(** X20. [analyze] always answers, with 200, 400 or 500. It answers 400
    exactly when the request has no image file or the decoder returns
    nothing, and 200 exactly when the body is an analysis. A decoder that
    raises gives 500 and leaves cache and files untouched; a 500 never
    follows a successful save. *)
Theorem analyze_status_taxonomy (request : Request) (t_result t_stats : string)
    (w : World Image) :
  ∃ resp w', analyze request t_result t_stats w = (Ok resp, w')
    ∧ status resp ∈ [200; 400; 500]%Z
    ∧ (status resp = 400%Z
       ↔ multi_get "image" (files request) = None
         ∨ ∃ image_bytes, multi_get "image" (files request) = Some image_bytes
                          ∧ imdecode image_bytes = Ok None)
    ∧ (status resp = 200%Z ↔ ∃ r, body resp = AnalysisBody r)
    ∧ (∀ image_bytes e, multi_get "image" (files request) = Some image_bytes →
         imdecode image_bytes = Raise e →
         resp = mkResponse 500 (ErrorBody e) ∧ w' = w)
    ∧ (status resp ≠ 200%Z →
         stats_file w' = stats_file w).
Proof.
  set (sid := default "unknown" (multi_get "student_id" (form request))).
  destruct (multi_get "image" (files request)) as [image_bytes|] eqn:Hf.
  2:{ eexists _, _. split; [by apply analyze_no_image|]. cbn.
      split; [set_solver|]. split; [by split; auto|].
      split; [split; [done | by intros [r ?]]|]. split; [done|done]. }
  destruct (imdecode image_bytes) as [[image|]|e] eqn:Hd.
  - destruct (classify image sid t_result) as [r|e] eqn:Hc.
    + pose proof (analyze_classified request t_result t_stats w _ _ _ Hf Hd Hc) as Hrun.
      fold sid in Hrun.
      destruct (read_json [] (sessions_file (store_frame sid image w).2))
        as [l|e] eqn:Hl.
      * destruct (read_json default_statistics (stats_file (store_frame sid image w).2))
          as [s|e] eqn:Hs.
        -- rewrite (save_session_run _ r t_stats l s Hl Hs) in Hrun.
           eexists _, _. split; [exact Hrun|]. cbn.
           split; [set_solver|]. split.
           { split; [done|]. intros [[=]|(b & [= <-] & Hb)]. congruence. }
           split; [split; eauto|]. split; [|done].
           intros b e [= <-] Hb. congruence.
        -- assert (Hsave : save_session r t_stats (store_frame sid image w).2
                     = (Raise e, mkWorld (<[sid:=image]> (latest_frames w))
                                   (Holds (take 1000 (r :: l))) (stats_file w))).
           { unfold save_session; run_handler. rewrite Hl. cbn [write_sessions].
             by rewrite (update_statistics_raises _ r t_stats e). }
           rewrite Hsave in Hrun.
           eexists _, _. split; [exact Hrun|]. cbn.
           split; [set_solver|]. split.
           { split; [done|]. intros [[=]|(b & [= <-] & Hb)]. congruence. }
           split; [split; [done | by intros [? ?]]|]. split; [|done].
           intros b e' [= <-] Hb. congruence.
      * rewrite (save_session_raises_early _ r t_stats e Hl) in Hrun.
        eexists _, _. split; [exact Hrun|]. cbn.
        split; [set_solver|]. split.
        { split; [done|]. intros [[=]|(b & [= <-] & Hb)]. congruence. }
        split; [split; [done | by intros [? ?]]|]. split; [|done].
        intros b e' [= <-] Hb. congruence.
    + pose proof (analyze_classifier_raises request t_result t_stats w _ _ _ Hf Hd Hc)
        as Hrun.
      eexists _, _. split; [exact Hrun|]. cbn.
      split; [set_solver|]. split.
      { split; [done|]. intros [[=]|(b & [= <-] & Hb)]. congruence. }
      split; [split; [done | by intros [? ?]]|]. split; [|done].
      intros b e' [= <-] Hb. congruence.
  - eexists _, _. split; [by eapply analyze_undecodable|]. cbn.
    split; [set_solver|]. split; [split; eauto|].
    split; [split; [done | by intros [? ?]]|]. split; [|done].
    intros b e' [= <-] Hb. congruence.
  - eexists _, _. split; [by eapply analyze_decoder_raises|]. cbn.
    split; [set_solver|]. split.
    { split; [done|]. intros [[=]|(b & [= <-] & Hb)]. congruence. }
    split; [split; [done | by intros [? ?]]|]. split; [|done].
    intros b e' [= <-] Hb. split; congruence.
Qed.

(** X21. An accepted upload is visible at once: after a 200 reply the
    newest session is the returned analysis, the statistics count one more
    session and carry the new time stamp, and the subject is among the
    active streams. *)
Theorem accepted_upload_is_visible (request : Request) (t_result t_stats : string)
    (w w' : World Image) (resp : Response) (r : AnalysisResult) :
  analyze request t_result t_stats w = (Ok resp, w') →
  body resp = AnalysisBody r →
  get_sessions 1 w' = (Ok ([r], 1%nat), w')
  ∧ (∃ s s', read_json default_statistics (stats_file w) = Ok s
       ∧ load_statistics w' = (Ok s', w')
       ∧ total_sessions s' = (total_sessions s + 1)%Z
       ∧ last_updated s' = Some t_stats)
  ∧ (∃ streams, active_streams w' = (Ok streams, w') ∧ student_id r ∈ streams).
Proof.
  intros Hrun Hbody.
  destruct (analyze_inv request t_result t_stats w resp w' r Hrun Hbody)
    as (image_bytes & image & Hf & Hd & Hc & Hsave & ->).
  set (sid := default "unknown" (multi_get "student_id" (form request))) in *.
  set (w1 := (store_frame sid image w).2) in *.
  destruct (read_json [] (sessions_file w1)) as [l|e] eqn:Hl.
  2:{ rewrite (save_session_raises_early _ r t_stats e Hl) in Hsave. discriminate. }
  destruct (read_json default_statistics (stats_file w1)) as [s|e] eqn:Hs.
  2:{ revert Hsave. unfold save_session; run_handler. rewrite Hl.
      cbn [write_sessions]. rewrite (update_statistics_raises _ r t_stats e);
        [discriminate | exact Hs]. }
  rewrite (save_session_run w1 r t_stats l s Hl Hs) in Hsave.
  injection Hsave as <-. split; [|split].
  - reflexivity.
  - exists s, (fold_into s r t_stats). split; [exact Hs|]. by split.
  - eexists. split; [reflexivity|]. apply active_streams_member. cbn.
    rewrite (classify_student_id _ _ _ _ Hc). rewrite lookup_insert_eq. eauto.
Qed.

End RouteFacts.

(** ** Instances *)

Lemma pose_reading_never_fails_witness :
  ∃ pose, @pose_detector _ DemoStream.with_broken_pose = Some pose
          ∧ pose Demo.jpeg = Raise "RuntimeError".
Proof.
  destruct (pose_reading_never_fails (fa := Demo.arith)) as (_ & _ & H).
  exact (H _ DemoStream.with_broken_pose Demo.jpeg "RuntimeError" eq_refl).
Defined.

Lemma generate_frames_yields_current_frames_witness :
  length (@generate_frames _ DemoStream.codec "cam1"
            [Demo.empty_world; mkWorld {[ "cam1" := [Byte.x01] ]} Missing Missing;
             mkWorld {[ "cam1" := Demo.jpeg ]} Missing Missing]) = 2%nat
  ∧ ∃ w buffer,
      @imencode _ DemoStream.codec (@current_frame _ DemoStream.codec "cam1" w)
      = Some buffer
      ∧ chunk_payload (multipart_chunk (Byte.xff :: Byte.xd8 :: Demo.jpeg))
        = Some buffer.
Proof.
  split; [reflexivity|].
  destruct (@generate_frames_yields_current_frames _ DemoStream.codec "cam1"
              [Demo.empty_world; mkWorld {[ "cam1" := [Byte.x01] ]} Missing Missing;
               mkWorld {[ "cam1" := Demo.jpeg ]} Missing Missing])
    as (_ & Hin & _).
  destruct (Hin (multipart_chunk (Byte.xff :: Byte.xd8 :: Demo.jpeg)))
    as (w & buffer & _ & He & Hp).
  - apply (bool_decide_eq_true_1 _). vm_compute. reflexivity.
  - by exists w, buffer.
Defined.

Lemma classifier_choice_witness :
  @classify _ (Demo.vision (Some Demo.detector) None) Demo.empty_desk "cam1"
    "2024-05-01T10:00:00"
  = Ok (@analyze_image_basic _ (Demo.vision (Some Demo.detector) None)
          Demo.empty_desk "cam1" "2024-05-01T10:00:00").
Proof.
  destruct (@classifier_choice _ (Demo.vision (Some Demo.detector) None)
              Demo.empty_desk "cam1" "2024-05-01T10:00:00") as (H & _).
  apply H. by right.
Defined.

● **Problem to solve**:
Starting at the line with "split; [split; [done | by intros [r" and ending at the line with "fold sid in Hrun.", print each line of the listing above exactly, with no other lines.

● **The answer**:
      split; [split; [done | by intros [r ?]]|]. split; [done|done]. }
  destruct (imdecode image_bytes) as [[image|]|e] eqn:Hd.
  - destruct (classify image sid t_result) as [r|e] eqn:Hc.
    + pose proof (analyze_classified request t_result t_stats w _ _ _ Hf Hd Hc) as Hrun.
      fold sid in Hrun.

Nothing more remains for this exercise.